(* ===== verification/RateLimit.v ===== *)
(** * The in-memory rate limiter ([rate_limit.rs])

    One limiter is a map from client address to a fixed-window counter.  Each
    operation takes the write lock for its whole body, so it is one atomic
    step; [now] is the [Instant] read at its start, in nanoseconds on the
    monotonic clock.  [Duration]s are nanoseconds. *)

From S2P Require Import Prelude.
Local Open Scope Z_scope.

(** [std::net::IpAddr] *)
Inductive IpAddr : Type :=
| V4 (addr : N)
| V6 (addr : N).

#[export] Instance IpAddr_eq_dec : EqDecision IpAddr.
Proof. solve_decision. Defined.
#[export] Instance IpAddr_countable : Countable IpAddr.
Proof.
  refine (inj_countable'
    (fun a => match a with V4 n => inl n | V6 n => inr n end)
    (fun s => match s with inl n => V4 n | inr n => V6 n end) _).
  by intros [].
Defined.

Record RateLimitConfig := { max_requests : Z; window : Z }.

Record RateLimitEntry := { entry_count : Z; window_start : Z }.

Record RateLimiter := {
  config : RateLimitConfig;
  entries : gmap IpAddr RateLimitEntry
}.

(** [Duration::from_secs] *)
Definition from_secs (s : Z) : Z := s * 1000000000.
(** [Duration::as_secs] *)
Definition as_secs (d : Z) : Z := d / 1000000000.

(** [RateLimitConfig::default] *)
Definition default_config : RateLimitConfig :=
  {| max_requests := 5; window := from_secs 60 |}.

(** [RateLimiter::new] *)
Definition new_limiter (c : RateLimitConfig) : RateLimiter :=
  {| config := c; entries := ∅ |}.

(** [Instant::duration_since], which saturates at zero. *)
Definition duration_since (now start : Z) : Z := Z.max 0 (now - start).

Definition put_entry (rl : RateLimiter) (ip : IpAddr) (e : RateLimitEntry) : RateLimiter :=
  {| config := config rl; entries := <[ip := e]> (entries rl) |}.

(** [entries.entry(ip).or_insert(..)] followed by the window reset, the prefix
    [check] and [record_failure] share. *)
Definition current_entry (rl : RateLimiter) (ip : IpAddr) (now : Z) : RateLimitEntry :=
  let entry := unwrap_or (entries rl !! ip) {| entry_count := 0; window_start := now |} in
  if window (config rl) <=? duration_since now (window_start entry)
  then {| entry_count := 0; window_start := now |}
  else entry.

(** [RateLimiter::check]: [Ok remaining] or [Err retry_after]. *)
Definition check (rl : RateLimiter) (ip : IpAddr) (now : Z) : result Z Z * RateLimiter :=
  let entry := current_entry rl ip now in
  if max_requests (config rl) <=? entry_count entry then
    (Err (window (config rl) - duration_since now (window_start entry)), put_entry rl ip entry)
  else
    let entry' := {| entry_count := entry_count entry + 1; window_start := window_start entry |} in
    (Ok (max_requests (config rl) - entry_count entry'), put_entry rl ip entry').

(** [RateLimiter::record_failure]; the [u32] counter wraps in a release
    build. *)
Definition record_failure (rl : RateLimiter) (ip : IpAddr) (now : Z) : RateLimiter :=
  let entry := current_entry rl ip now in
  put_entry rl ip
    {| entry_count := (entry_count entry + 1) mod 2 ^ 32; window_start := window_start entry |}.

(** [RateLimiter::cleanup] *)
Definition cleanup (rl : RateLimiter) (now : Z) : RateLimiter :=
  {| config := config rl;
     entries := filter (fun p => duration_since now (window_start p.2) < window (config rl))
                       (entries rl) |}.

(** The status and [Retry-After] header of [RateLimitExceeded]. *)
Definition retry_after_secs (retry_after : Z) : Z := as_secs retry_after.

(** ** Well-formedness *)

(** The counters stay within [u32], and within the limit when only [check]
    is used. *)
Definition wf_config (c : RateLimitConfig) : Prop :=
  0 <= max_requests c <= u32_max /\ 0 <= window c.

Definition wf (rl : RateLimiter) : Prop :=
  wf_config (config rl) /\
  map_Forall (fun _ e => 0 <= entry_count e <= max_requests (config rl)) (entries rl).

Lemma wf_default : wf_config default_config.
Proof. unfold wf_config. cbn. unfold from_secs, u32_max. lia. Qed.

Lemma wf_new c : wf_config c -> wf (new_limiter c).
Proof. intros H. split; [exact H|apply map_Forall_empty]. Qed.

Lemma current_entry_bounds rl ip now :
  wf rl -> 0 <= entry_count (current_entry rl ip now) <= max_requests (config rl).
Proof.
  intros [[Hc _] He]. unfold current_entry. case_match; simpl; [lia|].
  destruct (entries rl !! ip) as [e|] eqn:E; simpl; [|lia].
  apply (He _ _ E).
Qed.

Lemma wf_put rl ip e :
  wf rl -> 0 <= entry_count e <= max_requests (config rl) -> wf (put_entry rl ip e).
Proof.
  intros [Hc He] Hb. split; [done|]. simpl.
  apply map_Forall_insert_2; [done|exact He].
Qed.

Lemma check_config rl ip now : config (check rl ip now).2 = config rl.
Proof. unfold check. by case_match. Qed.

Lemma lookup_put_ne rl ip ip' e :
  ip <> ip' -> entries (put_entry rl ip e) !! ip' = entries rl !! ip'.
Proof. intros H. simpl. by rewrite lookup_insert_ne. Qed.

Lemma check_other rl ip ip' now :
  ip <> ip' -> entries (check rl ip now).2 !! ip' = entries rl !! ip'.
Proof. intros H. unfold check. case_match; by apply lookup_put_ne. Qed.

(** ** A run of requests

    [serve rl reqs] is the limiter's answers to a sequence of requests
    [(ip, now)] in the order the lock is granted. *)
Fixpoint serve (rl : RateLimiter) (reqs : list (IpAddr * Z)) : list (result Z Z) * RateLimiter :=
  match reqs with
  | [] => ([], rl)
  | (ip, now) :: reqs' =>
      let '(r, rl1) := check rl ip now in
      let '(rs, rl2) := serve rl1 reqs' in (r :: rs, rl2)
  end.

(** How many of the requests of [ip] were granted. *)
Fixpoint granted (ip : IpAddr) (reqs : list (IpAddr * Z)) (rs : list (result Z Z)) : Z :=
  match reqs, rs with
  | (ip', _) :: reqs', r :: rs' =>
      (if beq ip' ip && is_ok r then 1 else 0) + granted ip reqs' rs'
  | _, _ => 0
  end.

(** Every request of the run falls in [[t, t + w)]. *)
Definition within (t w : Z) (reqs : list (IpAddr * Z)) : Prop :=
  Forall (fun q => t <= q.2 < t + w) reqs.

Lemma serve_cons rl ip now reqs :
  serve rl ((ip, now) :: reqs)
  = ((check rl ip now).1 :: (serve (check rl ip now).2 reqs).1,
     (serve (check rl ip now).2 reqs).2).
Proof. simpl. destruct (check rl ip now) as [r rl1]. simpl. by destruct (serve rl1 reqs). Qed.

Lemma check_entry rl ip now :
  exists e, entries (check rl ip now).2 !! ip = Some e
    /\ window_start e = window_start (current_entry rl ip now)
    /\ entry_count e
       = entry_count (current_entry rl ip now) + (if is_ok (check rl ip now).1 then 1 else 0)
    /\ (is_ok (check rl ip now).1 = true ->
        entry_count (current_entry rl ip now) < max_requests (config rl)).
Proof.
  unfold check. destruct (_ <=? _) eqn:E; bool_hyp; simpl; rewrite lookup_insert_eq;
    eexists; (split; [done|]); simpl; repeat split; [lia|done|].
  intros _. exact E.
Qed.

Lemma wf_check rl ip now : wf rl -> wf (check rl ip now).2.
Proof.
  intros Hwf. assert (Hb := current_entry_bounds rl ip now Hwf). unfold check.
  destruct (_ <=? _) eqn:E; bool_hyp; simpl; apply wf_put; simpl; try done; lia.
Qed.

(** What [ip] can still be granted by a run inside [[t, t + window)]: the rest
    of a window opened inside the interval, or the rest of an older one and one
    full window more. *)
Definition budget (rl : RateLimiter) (ip : IpAddr) (t : Z) : Z :=
  match entries rl !! ip with
  | None => max_requests (config rl)
  | Some e =>
      max_requests (config rl) - entry_count e
      + (if t <=? window_start e then 0 else max_requests (config rl))
  end.

Lemma budget_other rl ip ip' now t :
  ip' <> ip -> budget (check rl ip' now).2 ip t = budget rl ip t.
Proof. intros H. unfold budget. by rewrite check_other, check_config. Qed.

Lemma budget_own rl ip now t :
  wf rl -> t <= now < t + window (config rl) ->
  (if is_ok (check rl ip now).1 then 1 else 0) + budget (check rl ip now).2 ip t <= budget rl ip t.
Proof.
  intros Hwf Hnow. destruct (check_entry rl ip now) as (e & He & Hs & Hc & Hlt).
  unfold budget at 1. rewrite He, check_config, Hs, Hc.
  destruct Hwf as [[Hm Hw] Hall].
  unfold budget, current_entry, duration_since.
  destruct (entries rl !! ip) as [e0|] eqn:E0; simpl.
  - assert (Hb := Hall _ _ E0). simpl in Hb.
    destruct (window (config rl) <=? Z.max 0 (now - window_start e0)) eqn:Ew; bool_hyp; simpl;
      destruct (t <=? window_start e0) eqn:E2; bool_hyp; try lia;
      destruct (t <=? now) eqn:E3; bool_hyp; lia.
  - destruct (window (config rl) <=? Z.max 0 (now - now)) eqn:Ew; bool_hyp; simpl;
      destruct (t <=? now) eqn:E3; bool_hyp; lia.
Qed.

Lemma budget_nonneg rl ip t : wf rl -> 0 <= budget rl ip t.
Proof.
  intros [[Hm Hw] Hall]. unfold budget. destruct (entries rl !! ip) as [e|] eqn:E; [|lia].
  assert (Hb := Hall _ _ E). simpl in Hb. case_match; lia.
Qed.

Lemma granted_budget rl ip t reqs :
  wf rl -> within t (window (config rl)) reqs ->
  granted ip reqs (serve rl reqs).1 <= budget rl ip t.
Proof.
  revert rl. induction reqs as [|[ip' now] reqs IH]; intros rl Hwf Hin.
  - simpl. by apply budget_nonneg.
  - apply Forall_cons in Hin as [Hnow Hin]. cbn [snd] in Hnow. rewrite serve_cons. cbn [fst granted].
    specialize (IH (check rl ip' now).2 (wf_check _ _ _ Hwf)).
    rewrite check_config in IH. specialize (IH Hin).
    destruct (beq ip' ip) eqn:E; bool_hyp; cbn [andb].
    + subst ip'. assert (H := budget_own rl ip now t Hwf Hnow). lia.
    + rewrite budget_other in IH by done. lia.
Qed.

(** ** Properties *)

(** C28: over any interval as long as the window, whatever the interleaving of
    requests from all addresses, one address is granted at most twice the
    configured maximum, and at most the maximum when it had no open window. *)
Theorem rate_limit_bound rl ip t reqs :
  wf rl -> within t (window (config rl)) reqs ->
  granted ip reqs (serve rl reqs).1 <= 2 * max_requests (config rl)
  /\ (entries rl !! ip = None ->
      granted ip reqs (serve rl reqs).1 <= max_requests (config rl)).
Proof.
  intros Hwf Hin. assert (H := granted_budget rl ip t reqs Hwf Hin).
  unfold budget in H. split.
  - destruct (entries rl !! ip) as [e|] eqn:E.
    + destruct Hwf as [_ Hall]. assert (Hb := Hall _ _ E). simpl in Hb. case_match; lia.
    + destruct Hwf as [[Hm _] _]. lia.
  - intros E. by rewrite E in H.
Qed.

Lemma rate_limit_bound_witness :
  let reqs := [(V4 1, 10); (V4 2, 11); (V4 1, 12); (V4 1, 13); (V4 1, 14); (V4 1, 15); (V4 1, 16)] in
  granted (V4 1) reqs (serve (new_limiter default_config) reqs).1 <= 2 * 5
  /\ (entries (new_limiter default_config) !! V4 1 = None ->
      granted (V4 1) reqs (serve (new_limiter default_config) reqs).1 <= 5).
Proof.
  intros reqs. apply (rate_limit_bound (new_limiter default_config) (V4 1) 10 reqs).
  - apply wf_new, wf_default.
  - repeat (apply Forall_cons; split; [vm_compute; split; [discriminate|reflexivity]|]).
    apply Forall_nil. exact I.
Defined.

(** [check] answers from the current window and no other state: it grants
    exactly when the address has requests left, reports what remains, and a
    refusal leaves the counter as it is and names the rest of the window. *)
Theorem check_spec rl ip now :
  wf rl -> 0 < window (config rl) ->
  let e := current_entry rl ip now in
  match check rl ip now with
  | (Ok remaining, rl') =>
      entry_count e < max_requests (config rl)
      /\ remaining = max_requests (config rl) - (entry_count e + 1)
      /\ 0 <= remaining <= u32_max
      /\ entries rl' !! ip
         = Some {| entry_count := entry_count e + 1; window_start := window_start e |}
  | (Err retry_after, rl') =>
      entry_count e = max_requests (config rl)
      /\ 0 < retry_after <= window (config rl)
      /\ retry_after = window (config rl) - duration_since now (window_start e)
      /\ entries rl' !! ip = Some e
  end.
Proof.
  intros Hwf Hw e. subst e. assert (Hb := current_entry_bounds rl ip now Hwf).
  assert (Hlive : duration_since now (window_start (current_entry rl ip now)) < window (config rl)).
  { unfold current_entry. destruct (_ <=? _) eqn:E; bool_hyp; [|done].
    simpl. unfold duration_since. lia. }
  destruct Hwf as [[Hm _] _]. unfold check.
  destruct (_ <=? _) eqn:E; bool_hyp; simpl; rewrite lookup_insert_eq.
  - unfold duration_since in *. repeat split; lia.
  - repeat split; lia.
Qed.

Lemma check_spec_witness :
  match check (new_limiter default_config) (V4 7) 42 with
  | (Ok remaining, rl') =>
      0 < 5 /\ remaining = 5 - (0 + 1) /\ 0 <= remaining <= u32_max
      /\ entries rl' !! V4 7 = Some {| entry_count := 0 + 1; window_start := 42 |}
  | (Err retry_after, rl') => False
  end.
Proof.
  apply (check_spec (new_limiter default_config) (V4 7) 42).
  - apply wf_new, wf_default.
  - vm_compute. reflexivity.
Defined.

(** Periodic cleanup is invisible: it never changes the answer to a later
    request (the clock being monotonic). *)
Theorem cleanup_transparent rl ip now later :
  0 < window (config rl) -> now <= later ->
  (check (cleanup rl now) ip later).1 = (check rl ip later).1.
Proof.
  intros Hw Hl.
  assert (H : current_entry (cleanup rl now) ip later = current_entry rl ip later).
  { unfold current_entry, cleanup. cbn [config entries].
    destruct (filter _ (entries rl) !! ip) as [e|] eqn:E.
    - apply map_lookup_filter_Some in E as [E _]. by rewrite E.
    - apply map_lookup_filter_None in E as [E|E]; [by rewrite E|].
      destruct (entries rl !! ip) as [e|] eqn:E1; [|done]. simpl.
      specialize (E e eq_refl). simpl in E. unfold duration_since in *.
      destruct (_ <=? Z.max 0 (later - later)) eqn:E2; bool_hyp; [lia|].
      destruct (_ <=? Z.max 0 (later - window_start e)) eqn:E3; bool_hyp; [done|lia]. }
  unfold check. rewrite H. change (config (cleanup rl now)) with (config rl). by case_match.
Qed.

Lemma cleanup_transparent_witness :
  let rl := (check (new_limiter default_config) (V4 1) 10).2 in
  (check (cleanup rl 20) (V4 1) 30).1 = (check rl (V4 1) 30).1.
Proof.
  intros rl. apply (cleanup_transparent rl (V4 1) 20 30); [vm_compute; reflexivity|lia].
Defined.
+ + + +
Task objective
Among the entries above, find the line with "(** [entries.entry(ip).or_insert(..)] followed" and the line with "if window (config"; give again exactly these two lines and all lines between them.

Written response
(** [entries.entry(ip).or_insert(..)] followed by the window reset, the prefix
    [check] and [record_failure] share. *)
Definition current_entry (rl : RateLimiter) (ip : IpAddr) (now : Z) : RateLimitEntry :=
  let entry := unwrap_or (entries rl !! ip) {| entry_count := 0; window_start := now |} in
  if window (config rl) <=? duration_since now (window_start entry)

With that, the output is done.